The following is a list of requirements to complete the lab. Some labs can completed on any machine, whereas some require you to use a specific departmental teaching server. You will find this information here.

Software

We will use the following programs:

gcc
git
gdb

Compatability

This lab requires the departmental ARM server, fenrir.cs.csubak.edu. It will not work on odin.cs.csubak.edu, sleipnir.cs.csubak.edu, other PCs, etc. that have x86 processors. It may work on a Raspberry Pi or similar system on chip with ARM, but it must be ARMv8-a.

Linux	Mac	Windows
Limited	No	No

Background

In the following, we go over SIMD, FP/SIMD registers, and an example program that uses FP/SIMD.

SIMD

Single-instruction Multiple-datastream (SIMD) is hardware level optimization for operating on an array of values. Let us assume that there is an operation that must be performed on an array of values. For index i, do the following:

for( int i = 0; i < n; i++ )
  a[i] = func( b[i] );

The array steps through the array one element at a time. The cost of this operation is n * (time of each loop).

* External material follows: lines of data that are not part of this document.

Lemma deliver_unclosed ev w :
  one_unclosed_socket w -> one_unclosed_socket (snd (deliver ev w)).
Proof.
  intros H.
  destruct ev as [n|n data|n|n code|id|r|];
    try (eapply one_unclosed_same; [|exact H];
         revert w H; unfold deliver; intros w _; revert w;
         socket_frame; fail).
  - unfold deliver, bind, gets. cbv beta iota.
    destruct (find_timer id (timers (host w))) as [tm|]; [|exact H].
    assert (H1 : one_unclosed_socket
                   (snd ((if repeating tm then ret tt
                          else on_host (timeout_done id)) w))).
    { destruct (repeating tm); exact H. }
    destruct (repeating tm); cbn [snd fst] in *;
      unfold ret, on_host, timeout_done, modify in *; cbn [snd fst] in *.
    + destruct (action tm) as [|v|]; cbn [run_callback].
      * exact H1.
      * apply connectWebSocket_unclosed, H1.
      * unfold bind, with_feed, modify. cbv beta iota.
        apply connectWebSocket_unclosed. exact H1.
    + destruct (action tm) as [|v|]; cbn [run_callback].
      * exact H1.
      * apply connectWebSocket_unclosed, H1.
      * unfold bind, with_feed, modify. cbv beta iota.
        apply connectWebSocket_unclosed. exact H1.
  - apply unmount_unclosed, H.
Qed.

(** X1: after the mount and after every run of events, the unmount and late
    timers included, every socket the component has constructed has had
    [close()] called on it, except at most the one in [websocket]. *)
Theorem at_most_one_unclosed_socket (st : Storage) (evs : list event) :
  forall n s,
    sockets (host (deliver_all evs (snd (mount st)))) !! n = Some s ->
    close_called s = false ->
    websocket (feed (deliver_all evs (snd (mount st)))) = Some n.
Proof.
  assert (H0 : one_unclosed_socket (snd (mount st))).
  { destruct (mount_cases st) as (a & h & _ & _ & _ & _ & Hf & Hs & _).
    intros n s. rewrite Hf, Hs. cbn.
    destruct n as [|n]; [reflexivity|]. cbn. discriminate. }
  revert H0. generalize (snd (mount st)).
  induction evs as [|ev evs IH]; intros w H; [exact H|].
  cbn [deliver_all]. apply IH, deliver_unclosed, H.
Qed.

(** X6: the close event of the socket that the cleanup has closed does
    nothing: of the socket in [websocket], [onclose] is the empty function
    from the unmount on, so that close schedules no reconnect. *)
Theorem close_after_cleanup_is_silent (w : World) (n : nat) (code : Z) :
  websocket (feed w) = Some n ->
  deliver (socket_close n code) (snd (deliver unmount w)) =
    (Normal tt, snd (deliver unmount w)).
Proof.
  intros Hws. rewrite unmount_effect, Hws.
  unfold deliver, bind, gets. cbn.
  rewrite !sockets_clear_stored. cbn.
  rewrite !list_lookup_alter_eq.
  destruct (sockets (host w) !! n) as [s|]; reflexivity.
Qed.

(** ** The intervals of fallback mode, across opens *)

Lemma count_if_without_le id (f : Timer -> bool) l :
  (count_if (fun p => f (snd p)) (without_timer id l) <=
   count_if (fun p => f (snd p)) l)%nat.
Proof.
  unfold count_if, without_timer.
  induction l as [|[i t] l IH]; [reflexivity|].
  cbn. destruct (Pos.eqb i id); cbn; destruct (f t); cbn; lia.
Qed.

Lemma count_if_without_lt id (f : Timer -> bool) l t :
  In (id, t) l -> f t = true ->
  (count_if (fun p => f (snd p)) (without_timer id l) <
   count_if (fun p => f (snd p)) l)%nat.
Proof.
  intros Hin Hf. induction l as [|[i t'] l IH]; [destruct Hin|].
  pose proof (count_if_without_le id f l) as Hle.
  unfold count_if, without_timer in *. cbn.
  destruct Hin as [Heq|Hin].
  - injection Heq as -> ->. rewrite Pos.eqb_refl, Hf. cbn. lia.
  - specialize (IH Hin).
    destruct (Pos.eqb i id); cbn; destruct (f t'); cbn; lia.
Qed.

Lemma count_if_none {A} (f : A -> bool) l :
  (forall x, In x l -> f x = false) -> count_if f l = 0%nat.
Proof.
  unfold count_if. induction l as [|x l IH]; intros H; [reflexivity|].
  cbn. rewrite (H x) by (left; reflexivity).
  apply IH. intros y Hy. apply H. right. exact Hy.
Qed.

Lemma not_in_without_timer id t l : ~ In (id, t) (without_timer id l).
Proof.
  unfold without_timer. intros H. apply List.filter_In in H as [_ H].
  cbn in H. rewrite Pos.eqb_refl in H. discriminate.
Qed.

Lemma without_timer_comm a b l :
  without_timer a (without_timer b l) = without_timer b (without_timer a l).
Proof.
  unfold without_timer. induction l as [|[i t] l IH]; [reflexivity|].
  cbn. destruct (Pos.eqb i a) eqn:Ha, (Pos.eqb i b) eqn:Hb; cbn;
    rewrite ?Ha, ?Hb; cbn; rewrite IH; reflexivity.
Qed.

Lemma tracked_app_other stored t l id' t' :
  interval_tracked stored t l ->
  is_interval (action t) (delay t) t' = false ->
  interval_tracked stored t (l ++ [(id', t')]).
Proof.
  unfold interval_tracked. intros H Hf.
  destruct stored as [id|]; rewrite count_if_app; unfold count_if at 2; cbn;
    rewrite Hf; cbn.
  - destruct H as [H Hin]. split; [lia|]. apply List.in_or_app. left. exact Hin.
  - lia.
Qed.

Lemma tracked_app_new t l id :
  interval_tracked None t l ->
  is_interval (action t) (delay t) t = true ->
  interval_tracked (Some id) t (l ++ [(id, t)]).
Proof.
  unfold interval_tracked. intros H Hf.
  rewrite count_if_app. unfold count_if at 2. cbn. rewrite Hf. cbn.
  split; [lia|]. apply List.in_or_app. right. left. reflexivity.
Qed.

Lemma tracked_without_other stored t l id :
  interval_tracked stored t l ->
  (forall t', In (id, t') l -> is_interval (action t) (delay t) t' = false) ->
  is_interval (action t) (delay t) t = true ->
  interval_tracked stored t (without_timer id l).
Proof.
  unfold interval_tracked. intros H Hnot Ht.
  rewrite (count_if_without id (is_interval (action t) (delay t)) l Hnot).
  destruct stored as [id0|]; [|exact H].
  destruct H as [H Hin]. split; [exact H|].
  apply in_without_timer_ne; [|exact Hin].
  intros ->. rewrite (Hnot t Hin) in Ht. discriminate.
Qed.

Lemma tracked_clear stored t l id :
  interval_tracked stored t l ->
  (stored = None \/ stored = Some id) ->
  is_interval (action t) (delay t) t = true ->
  interval_tracked None t (without_timer id l).
Proof.
  unfold interval_tracked. intros H Hs Ht.
  pose proof (count_if_without_le id (is_interval (action t) (delay t)) l) as Hle.
  destruct Hs as [->| ->].
  - lia.
  - destruct H as [H Hin].
    pose proof (count_if_without_lt id _ l t Hin Ht). lia.
Qed.

Lemma tracked_none_without t l id :
  interval_tracked None t l -> interval_tracked None t (without_timer id l).
Proof.
  unfold interval_tracked. intros H.
  pose proof (count_if_without_le id (is_interval (action t) (delay t)) l). lia.
Qed.

Lemma timers_ok_without id h :
  timers_ok h -> timers_ok (with_timers (without_timer id (timers h)) h).
Proof.
  intros H i t Hin. cbn in *. apply H. eapply in_without_timer, Hin.
Qed.

Lemma timers_ok_same_timer h id t t' :
  timers_ok h -> In (id, t) (timers h) -> In (id, t') (timers h) -> t' = t.
Proof.
  intros H H1 H2. pose proof (H _ _ H1). pose proof (H _ _ H2). congruence.
Qed.

Lemma onopen_handler_effect w :
  onopen_handler w =
    (Normal tt,
     {| react := react w;
        feed := set_reconnectIntervalId None
                  (set_fallbackIntervalId None
                     (set_reconnectAttempts 0 (feed w)));
        host := clear_stored (reconnectIntervalId (feed w))
                  (clear_stored (fallbackIntervalId (feed w)) (host w)) |}).
Proof.
  destruct w as [rc [ws n fb rb ib] hs].
  unfold onopen_handler, clear_if_set, clearInterval, bind, gets, modify,
    on_host, with_feed, ret.
  destruct fb as [i1|], rb as [i2|]; reflexivity.
Qed.

Lemma feed_ok_same w w' : feed_same w w' -> feed_ok w -> feed_ok w'.
Proof.
  intros (Hf & Hs & Hsc & Ht). unfold feed_ok, timers_ok.
  rewrite Hf, Hs, Hsc, Ht. tauto.
Qed.

Lemma stored_interval_not_backup w id t :
  timers_ok (host w) -> In (1%positive, backup_poll) (timers (host w)) ->
  In (id, t) (timers (host w)) -> t <> backup_poll -> id <> 1%positive.
Proof.
  intros Ht Hb Hin Hne ->. apply Hne.
  eapply timers_ok_same_timer; eassumption.
Qed.

Lemma in_timers_clear_stored o h p :
  In p (timers (clear_stored o h)) -> In p (timers h).
Proof. destruct o; cbn; [apply in_without_timer|auto]. Qed.

Lemma not_in_timers_clear_stored id t h :
  ~ In (id, t) (timers (clear_stored (Some id) h)).
Proof. cbn. apply not_in_without_timer. Qed.

Lemma scheduled_clear_stored o h : scheduled (clear_stored o h) = scheduled h.
Proof. destruct o; reflexivity. Qed.

Lemma timers_ok_clear_stored o h : timers_ok h -> timers_ok (clear_stored o h).
Proof.
  intros H id t Hin. rewrite scheduled_clear_stored.
  apply H. eapply in_timers_clear_stored, Hin.
Qed.

Lemma in_clear_stored_other o h id t :
  o <> Some id -> In (id, t) (timers h) -> In (id, t) (timers (clear_stored o h)).
Proof.
  destruct o as [i|]; cbn; [|auto].
  intros Hne Hin. apply in_without_timer_ne; [congruence|exact Hin].
Qed.

Lemma tracked_none_clear_stored o t h :
  interval_tracked None t (timers h) ->
  interval_tracked None t (timers (clear_stored o h)).
Proof. destruct o; cbn; [apply tracked_none_without|auto]. Qed.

With SIMD, the processor supports instructions that:

Have registers that are very large which can be segmented to hold multiple values within the same register. This is called a vector.
With a single instruction, deference multiple data points at once, and place the results correspondingly in a vector register. This is similar to the stp and ldp operations we used with the stack, but we will use different instructions.
With a single instruction, store a vector register into multiple data points.
With a single instruction, perform arithmetic independently on each value in a vector register.

Conventionally, the loop-body would execute some function func() on data points i, i + 1, i + 2 and so on. However, with these features, the processor can execute multiple data points with a single loop iteration. For example, (i, i + 1), (i + 2, i + 3), etc. where each unit of work is executed in parallel. This is similar to loop unrolling, except the parallelism is handled by the processor on the hardware side. Assuming the operation does n units of work with each iteration, the operation costs ((time of each loop)/n + overhead).

FP/SIMD Registers

ARMv8 has 32 registers used for both floating point and SIMD (FP/SIMD) operations. They are named v0 to v31. Depending on context they can hold scalars and vectors. Similarly to the general purpose registers, we must further qualify the size of the register we are using, which must correspond to the type of element stored in the register. When used to hold scalar floating point values, they are:

Size	Bits
`bt`	8
`ht`	16
`st`	32
`dt`	64
`qt`	128

FP/SIMD registers can hold a vector--that is, a set of contents rather than a single value. Unlike other register addressing modes, you must specify the number of elements and the size of each element. This helps the processor determine the segmentation boundaries when performing loads, stores and arithmetic. The notation is as follows:

Register	Bits	Lanes
vt.8B	8	8
vt.16B	8	16
vt.4H	16	4
vt.8H	16	8
vt.2S	32	2
vt.4S	32	4
vt.1D	64	1
vt.2D	64	2

For example, if you wanted to apply 4-lane SIMD on single precision floating points, register v0.4s is a valid choice. If you wanted to apply a 8-lane SIMD on half-word integers (16 bits ea.), register v19.8h is a valid choice. Notice in all examples that bits times lanes is no greater than 128. If bits times lanes does not equal 128 the upper 64 bits of are ignored when read and set to zero on a write. You can also randomly access individual elements in a vector register with C-style array indexing. For example, v0.2s[0] refers to the first 32-bit in a vector register. However, v0.2s[0] is not synonymous with s0, they are different registers.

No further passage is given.